(** C10.  On a registry with no sub-registry of that name,
    [category(subcategory)] creates a new object, the one that
    [new Registry()] gives: its name is "root", it refers to no other
    registry.  After any calls on any objects, [category(subcategory)]
    returns this same object and creates nothing, its name still is
    "root", and a validation error that its [addValidation] throws has
    "root" for the name of the registry. *)
Theorem category_child (h : heap) (this : addr) (r : Registry)
    (subcategory : string) :
  h !! this = Some r ->
  map_get subcategory (subRegistries r) = None ->
  exists c h',
    category subcategory this h = Some (c, h') /\
    h !! c = None /\
    h' !! c = Some (constructor None) /\
    name (constructor None) = "root" /\
    forall calls h'',
      run validate calls h' = Some h'' ->
      category subcategory this h'' = Some (c, h'') /\
      exists child,
        h'' !! c = Some child /\
        name child = "root" /\
        forall schema e,
          fst (addValidation validate schema child) = Throw e ->
          e = already_set \/
          exists key err, e = Error (validation_message "root" key err).
Proof.
  intros Hthis Hsub.
  assert (Hlt : (this < length h)%nat) by (eapply lookup_lt_Some; eauto).
  unfold category at 1. rewrite Hthis, Hsub.
  do 2 eexists. split; [reflexivity|].
  split; [apply lookup_ge_None; lia|].
  assert (Hchild : forall x, <[this := x]> (h ++ [constructor None])%list !! length h
                   = Some (constructor None)).
  { intros x. rewrite list_lookup_insert_ne by lia.
    apply list_lookup_middle. reflexivity. }
  split; [apply Hchild|]. split; [reflexivity|].
  intros calls h'' Hrun.
  pose proof (run_extends calls _ _ Hrun) as Hext.
  split.
  - match type of Hext with heap_extends (<[_ := ?x]> ?l) _ =>
      assert (Hparent : <[this := x]> l !! this = Some x)
    end.
    { apply list_lookup_insert_eq. rewrite length_app. simpl. lia. }
    destruct (Hext this _ Hparent) as (r'' & Hr'' & _ & Hkeep).
    unfold category. rewrite Hr''.
    rewrite (Hkeep subcategory (length h)); [reflexivity|].
    simpl. apply map_get_set_eq.
  - destruct (Hext (length h) _ (Hchild _)) as (child & Hc & Hn & _).
    exists child. split; [exact Hc|]. split; [exact Hn|].
    intros schema e He.
    apply addValidation_message in He. simpl in Hn. rewrite Hn in He. exact He.
Qed.
End Identity.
____
[WHAT IS EXPECTED]
A single number is required: the count of lines in the data above that include the word "root".

[EXERCISE RESPONSE]
6